A study led by researchers at Yale University have found that colon cancer tumour cells produce energy for growth differently in women and men, and that this difference is associated with a more aggressive form of tumour growth with a higher incidence in women. The study, ‘Sex Differences in Colon Cancer Metabolism Reveal A Novel Subphenotype’, published in Scientific Reports, is the first study to show a unique, nutrient-deplete metabolic subphenotype in women with right-sided colon cancer, with implications for tumour progression and outcomes in colorectal cancer patients (CRC) patients.
"With this new information and many promising leads, our work is helping to determine what can be done to prevent worse outcomes for women who develop this deadlier form of colon cancer," said Dr Caroline Johnson, assistant professor of Epidemiology at Yale School of Public Health, and co-senior author of the study. "This work will benefit all women, but particularly black women, who are at higher risk for colon cancer compared with other races or ethnic groups."
Women have a lower rate of colon cancer than men but a higher prevalence of right-sided colon cancer, a deadlier form of the cancer that is associated with a 20% increased risk of death compared with cancer of the left side.

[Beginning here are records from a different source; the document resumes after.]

(* ===== verification/DebugCommands.v ===== *)
(** * The command language of the debug toolkit (crates/node/src/debug_toolkit/commands.rs)

    The text a developer types is split into words and parsed into a [Command].  Text is ASCII
    here: the white space is that of [char::is_whitespace] below 128 and the lower case that of its
    letters.  The parsers of addresses, amounts and bytes are alloy's, a parameter. *)

From Stdlib Require Import Ascii DecimalString.
From S2P Require Import Prelude Primitives DbModel Sequencer.

(** ** Words: [str::trim], [str::split_whitespace], [str::to_lowercase], [join] *)

Definition is_whitespace (c : ascii) : bool :=
  let n := nat_of_ascii c in (Nat.leb 9 n && Nat.leb n 13) || Nat.eqb n 32.

Fixpoint skip_spaces (s : string) : string :=
  match s with String c t => if is_whitespace c then skip_spaces t else s | EmptyString => s end.
(** What is left of a text without its trailing white space. *)
Fixpoint cut_spaces (s : string) : string :=
  match s with
  | EmptyString => EmptyString
  | String c t =>
      match cut_spaces t with
      | EmptyString => if is_whitespace c then EmptyString else String c EmptyString
      | t => String c t
      end
  end.
Definition trim_input (s : string) : string := cut_spaces (skip_spaces s).

Definition push_word (w : string) (ws : list string) : list string :=
  match w with EmptyString => ws | _ => w :: ws end.
(** The word a text begins with, and the words after it. *)
Fixpoint split_words (s : string) : string * list string :=
  match s with
  | EmptyString => (EmptyString, [])
  | String c s =>
      let (w, ws) := split_words s in
      if is_whitespace c then (EmptyString, push_word w ws) else (String c w, ws)
  end.
Definition split_whitespace (s : string) : list string := let (w, ws) := split_words s in push_word w ws.

Fixpoint to_lowercase (s : string) : string :=
  match s with EmptyString => EmptyString | String c s => String (ascii_lower c) (to_lowercase s) end.

Fixpoint join (ws : list string) : string :=
  match ws with
  | [] => ""
  | [w] => w
  | w :: ws => (w +:+ " " +:+ join ws)%string
  end.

With initial funding from Women's Health Research at Yale, the Yale Cancer Center and the National Institutes of Health, the study found clues to the underlying mechanisms driving this difference in colon cancer risk. Employing new techniques collectively called "metabolomics," the researchers investigated the molecular products of digestion and cellular processes created by the foods people consume, their hormone production, and the specific bacteria residing inside the colon. Examining normal colon and tumour tissue samples from women and men with colon cancer, the researchers analysed concentrations and interactions of metabolites, the small chemicals such as sugars and amino acids which are transformed during metabolism.
They found that women with right-sided colon cancer have increased levels of metabolites known as fatty acids, which undergo a process known as fatty acid oxidation to produce energy. They also have increased levels of glutamine and asparagine, amino acids which have been linked to more aggressive tumour growth. In contrast, men with colon cancer have increased levels of metabolites such as lactate, which produce energy through a different pathway.
"These results indicate that colon cancer tumours grow differently in women and men and thus may require different approaches to stop their growth," added Johnson.
In addition, the researchers examined clinical outcomes of patients, and found lower survival rates for women with colon cancer whose tumours showed a sex-specific molecular pathway for cellular energy production.
Johnson, in collaboration with co-senior author, Dr Sajid Khan, associate professor of surgery, aim to eventually identify a biological indicator to serve as a warning for the development of the deadlier right-sided colon cancer, which is more difficult to identify at early stages compared with left-sided colon cancer.